Collected data entries
(** * simple-cmap: a linear-scan map over opaque references

    Shallow embedding of [src/map.c] (with the declarations of
    [include/map.h]) and the properties of its comparators and of the
    container operations.

    Conventions of the embedding.
    - C integers are [Z]; every conversion between [unsigned int], [int]
      and [size_t] that the source performs is written out: [to_uint],
      [to_size_t] and [wrap_int] wrap around, [to_int] faults outside the
      range of [int].
    - A pointer is [NULL] or a block identifier with an offset; the caller's
      key data lives in a [heap] of typed cells and character arrays.
    - Behaviour the language does not define (reading through a bad
      pointer, indexing outside the entry array) is a fault: the [option]
      monad, [None].
    - [malloc]/[realloc] success is an explicit boolean argument. *)

From Stdlib Require Import ZArith Lia.
From Stdlib Require Import Floats.SpecFloat.
From stdpp Require Import base option list gmap.

Local Open Scope Z_scope.

(** ** Machine integers *)

Module MachInt.

Definition UINT_MOD : Z := 2 ^ 32.
Definition INT_MIN : Z := - 2 ^ 31.
Definition INT_MAX : Z := 2 ^ 31 - 1.
Definition SIZE_MOD : Z := 2 ^ 64.

(** Conversion to [unsigned int]: reduction modulo [2^32]. *)
Definition to_uint (x : Z) : Z := x mod UINT_MOD.

(** Conversion to [size_t] (LP64): reduction modulo [2^64]. *)
Definition to_size_t (x : Z) : Z := x mod SIZE_MOD.

(** Conversion to [int] of a value that is then used as an index or as a
    byte count.  A value the type cannot represent has no result fixed by
    the language (it is implementation-defined): a fault. *)
Definition to_int (x : Z) : option Z :=
  if decide (INT_MIN <= x <= INT_MAX) then Some x else None.

(** The cast [(int)u] of an [unsigned int] that a function returns, as
    compilers perform it: the value is reduced modulo [2^32] into the range
    of [int], so that a value above [INT_MAX] comes out negative. *)
Definition wrap_int (x : Z) : Z :=
  let r := x mod UINT_MOD in
  if r <=? INT_MAX then r else r - UINT_MOD.

End MachInt.

Export MachInt.

(** ** Pointers and the caller's heap *)

(** [void *]: the null pointer, or an offset inside an allocated block. *)
Inductive ptr : Type :=
  | NULL : ptr
  | Ptr (b : Z) (ofs : Z) : ptr.

#[global] Instance ptr_eq_dec : EqDecision ptr.
Proof. solve_decision. Defined.

(** What a block holds: one scalar, or an array of [char]. *)
Inductive cell : Type :=
  | CInt (v : Z)
  | CUInt (v : Z)
  | CFloat (f : spec_float)
  | CDouble (d : spec_float)
  | CChars (cs : list Z).

Record heap : Type := mkHeap {
  blocks : gmap Z cell;
  next_block : Z
}.

(** The pointer comparison [p == q] of C, as an [int]. *)
Definition ptr_eq (p q : ptr) : Z := if decide (p = q) then 1 else 0.

(** [*((const int * )p)] *)
Definition load_int (h : heap) (p : ptr) : option Z :=
  match p with
  | Ptr b 0 =>
      match blocks h !! b with
      | Some (CInt v) => Some v
      | _ => None
      end
  | _ => None
  end.

(** [*((const unsigned int * )p)] *)
Definition load_uint (h : heap) (p : ptr) : option Z :=
  match p with
  | Ptr b 0 =>
      match blocks h !! b with
      | Some (CUInt v) => Some v
      | _ => None
      end
  | _ => None
  end.

(** [*((const float * )p)] *)
Definition load_float (h : heap) (p : ptr) : option spec_float :=
  match p with
  | Ptr b 0 =>
      match blocks h !! b with
      | Some (CFloat f) => Some f
      | _ => None
      end
  | _ => None
  end.

(** [*((const double * )p)] *)
Definition load_double (h : heap) (p : ptr) : option spec_float :=
  match p with
  | Ptr b 0 =>
      match blocks h !! b with
      | Some (CDouble d) => Some d
      | _ => None
      end
  | _ => None
  end.

(** The character array a pointer points into, and the position in it. *)
Definition chars_at (h : heap) (p : ptr) : option (list Z * nat) :=
  match p with
  | Ptr b ofs =>
      match blocks h !! b with
      | Some (CChars cs) =>
          if decide (0 <= ofs <= Z.of_nat (length cs))
          then Some (cs, Z.to_nat ofs) else None
      | _ => None
      end
  | NULL => None
  end.

(** [*p] for a [char *]. *)
Definition load_char (h : heap) (p : ptr) : option Z :=
  '(cs, i) ← chars_at h p; cs !! i.

(** [*p = c] for a [char *]. *)
Definition store_char (h : heap) (p : ptr) (c : Z) : option heap :=
  match p with
  | Ptr b ofs =>
      '(cs, i) ← chars_at h p;
      if decide (i < length cs)%nat
      then Some (mkHeap (<[b := CChars (<[i := c]> cs)]> (blocks h)) (next_block h))
      else None
  | NULL => None
  end.

(** Pointer arithmetic [p + n] on a [char *]. *)
Definition ptr_add (p : ptr) (n : Z) : ptr :=
  match p with
  | Ptr b ofs => Ptr b (ofs + n)
  | NULL => NULL
  end.

(** ** The C library functions the source calls *)

(** [tolower] in the "C" locale, on the value of the character. *)
Definition tolower (c : Z) : Z :=
  if (65 <=? c) && (c <=? 90) then c + 32 else c.
Lemma count_lines_append (a b : string) :
  count_lines (a +:+ b) = (count_lines a + count_lines b)%nat.
Proof.
  induction a as [|x a IH]; [reflexivity|].
  rewrite append_cons. simpl. rewrite IH. lia.
Qed.

Lemma append_nil_r (a : string) : a +:+ "" = a.
Proof.
  induction a as [|x a IH]; [reflexivity|].
  rewrite append_cons. by f_equal.
Qed.

Lemma count_lines_nl : count_lines nl = 1%nat.
Proof. reflexivity. Qed.

(** ** Symbolic runs of [is_notebook_valid] and [validate] *)

Section runs.

Variable lib : nbformat.Lib.

(** The [with] block, path by path. *)
Lemma with_open_read_run (path : string) (w : World) :
  with_open path (λ file_in, nbformat.read lib file_in NO_CONVERT) w =
  match fs w !! path with
  | None => (Exc (Raised FileNotFoundError path), log (EvOpen path) w)
  | Some Directory =>
      (Exc (Raised IsADirectoryError path), log (EvOpen path) w)
  | Some (RegularFile false _) =>
      (Exc (Raised PermissionError path), log (EvOpen path) w)
  | Some (RegularFile true text) =>
      (nbformat.reads lib text NO_CONVERT,
       after_with w path (fresh (dom (open_fds w))))
  end.
Proof.
  unfold with_open, open. simpl.
  destruct (fs w !! path) as [[[|] text|]|] eqn:Hfs; try reflexivity.
  unfold nbformat.read. simpl. rewrite lookup_insert_eq, Hfs.
  unfold after_with, set_open_fds. simpl. f_equal.
  rewrite delete_insert_id
    by (apply not_elem_of_dom, is_fresh).
  by rewrite <- !app_assoc.
Qed.
(** C5 (as amended).  A resolved [deleteNotification id] removes every
    entry with that [id], read or unread, and keeps the others, whatever
    list the handler was rendered with.  When it runs on the list as
    rendered from the current state, the cached unread counter takes the
    clamped decrement [max 0 (count - 1)] exactly when the deleted entry,
    the first one of the list with that [id], was unread, and is unchanged
    when that entry was read or when no entry has that [id]: the counter
    drops by one if and only if the deleted entry was unread and the
    counter was positive, and a counter of 0 stays 0. *)
Theorem deleteNotification_removes_and_counts (nid : Z) (st : State) :
  (forall rendered n,
     In n (notifications (deleteNotification true rendered nid st)) <->
     In n (notifications st) /\ id n <> nid) /\
  unreadCount (deleteNotification true (notifications st) nid st) =
    match List.find (fun n => id n =? nid) (notifications st) with
    | Some n => if is_read n then unreadCount st
                else Z.max 0 (unreadCount st - 1)
    | None => unreadCount st
    end /\
  (unreadCount (deleteNotification true (notifications st) nid st)
     = unreadCount st - 1 <->
   0 < unreadCount st /\
   exists n, List.find (fun n => id n =? nid) (notifications st) = Some n /\
             is_read n = false) /\
  (unreadCount st = 0 ->
   unreadCount (deleteNotification true (notifications st) nid st) = 0).
Proof.
  split; [|split; [|split]].
  - intros rendered n. simpl. rewrite List.filter_In.
    rewrite negb_true_iff, Z.eqb_neq. tauto.
  - simpl. destruct (List.find _ _) as [n|]; [|reflexivity].
    destruct (is_read n); reflexivity.
  - simpl. destruct (List.find _ _) as [n|].
    + destruct (is_read n) eqn:En; simpl; split.
      * lia.
      * intros (_ & m & Hm & Hr). injection Hm as <-. congruence.
      * intros H. split; [lia|]. exists n. auto.
      * intros (Hpos & _). lia.
    + split; [lia|]. intros (_ & m & Hm & _). discriminate.
  - intros H0. simpl. destruct (List.find _ _) as [n|]; [|exact H0].
    destruct (is_read n); simpl; lia.
Qed.

Lemma deleteNotification_removes_and_counts_witness :
  unreadCount (deleteNotification true
                 (notifications (markAllAsRead true 5 Samples.two_unread)) 2
                 (markAllAsRead true 5 Samples.two_unread)) = 0.
Proof.
  apply (proj2 (proj2 (proj2 (deleteNotification_removes_and_counts 2
                 (markAllAsRead true 5 Samples.two_unread))))).
  reflexivity.
Defined.

(** The claim fails where the counter is already 0.  After [markAsRead 1]
    has run twice on two unread notifications the counter is 0 and
    notification 2 is still unread; deleting notification 2 on the list as
    rendered removes it, and the counter is not decremented: it is 0
    before and 0 after. *)
Lemma delete_unread_at_zero_keeps_count :
  let st :=
    markAsRead true 200 1 (markAsRead true 100 1 Samples.two_unread) in
  unreadCount st = 0 /\
  List.map is_read (notifications st) = [true; false] /\
  List.find (fun n => id n =? 2) (notifications st)
    = Some (Samples.note 2 false None) /\
  List.map id (notifications (deleteNotification true (notifications st) 2 st))
    = [1] /\
  unreadCount (deleteNotification true (notifications st) 2 st) = 0.
Proof. repeat split. Qed.

(** Deleting a read entry leaves the counter alone. *)
Example delete_read_keeps_count :
  let st := markAsRead true 100 1 Samples.two_unread in
  let st' := deleteNotification true (notifications st) 1 st in
  List.map id (notifications st') = [2] /\
  unreadCount st = 1 /\ unreadCount st' = 1.
Proof. repeat split. Qed.

(** Two delete clicks on the same rendered row: the second handler still
    finds the entry unread in the list it was rendered with and lowers the
    counter again, although the entry is already gone. *)
Example delete_twice_on_one_render :
  let rendered := notifications Samples.two_unread in
  let st1 := deleteNotification true rendered 1 Samples.two_unread in
  let st2 := deleteNotification true rendered 1 st1 in
  List.map id (notifications st2) = [2] /\
  unreadCount st1 = 1 /\ unreadCount st2 = 0 /\ totalCount st2 = 0.
Proof. repeat split. Qed.

(** *** Marking read twice *)

(** C6 (the code departs from the claim).  Starting from two unread
    notifications and a counter of 2, [markAsRead 1] at time 100 marks the
    first one read and lowers the counter to 1.  A second [markAsRead 1] at
    time 200 is not a no-op: it rewrites [read_at] to 200 and lowers the
    counter to 0 although the second notification is still unread. *)
Theorem markAsRead_again_changes_state :
  let st1 := markAsRead true 100 1 Samples.two_unread in
  let st2 := markAsRead true 200 1 st1 in
  List.map is_read (notifications st1) = [true; false] /\
  List.map read_at (notifications st1) = [Some (iso 100); None] /\
  unreadCount st1 = 1 /\
  List.map is_read (notifications st2) = [true; false] /\
  List.map read_at (notifications st2) = [Some (iso 200); None] /\
  unreadCount st2 = 0 /\
  unread_in (notifications st2) = 1 /\
  st2 <> st1.
Proof.
  cbv zeta. repeat split; try reflexivity.
  intros H. apply (f_equal unreadCount) in H. discriminate H.
Qed.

- Task requirements: Output exactly what runs from the line with "let st2 := deleteNotification" to the final line above, both lines included, and nothing else.

- Answer space:
  let st2 := deleteNotification true rendered 1 st1 in
  List.map id (notifications st2) = [2] /\
  unreadCount st1 = 1 /\ unreadCount st2 = 0 /\ totalCount st2 = 0.
Proof. repeat split. Qed.

(** *** Marking read twice *)

(** C6 (the code departs from the claim).  Starting from two unread
    notifications and a counter of 2, [markAsRead 1] at time 100 marks the
    first one read and lowers the counter to 1.  A second [markAsRead 1] at
    time 200 is not a no-op: it rewrites [read_at] to 200 and lowers the
    counter to 0 although the second notification is still unread. *)
Theorem markAsRead_again_changes_state :
  let st1 := markAsRead true 100 1 Samples.two_unread in
  let st2 := markAsRead true 200 1 st1 in
  List.map is_read (notifications st1) = [true; false] /\
  List.map read_at (notifications st1) = [Some (iso 100); None] /\
  unreadCount st1 = 1 /\
  List.map is_read (notifications st2) = [true; false] /\
  List.map read_at (notifications st2) = [Some (iso 200); None] /\
  unreadCount st2 = 0 /\
  unread_in (notifications st2) = 1 /\
  st2 <> st1.
Proof.
  cbv zeta. repeat split; try reflexivity.
  intros H. apply (f_equal unreadCount) in H. discriminate H.
Qed.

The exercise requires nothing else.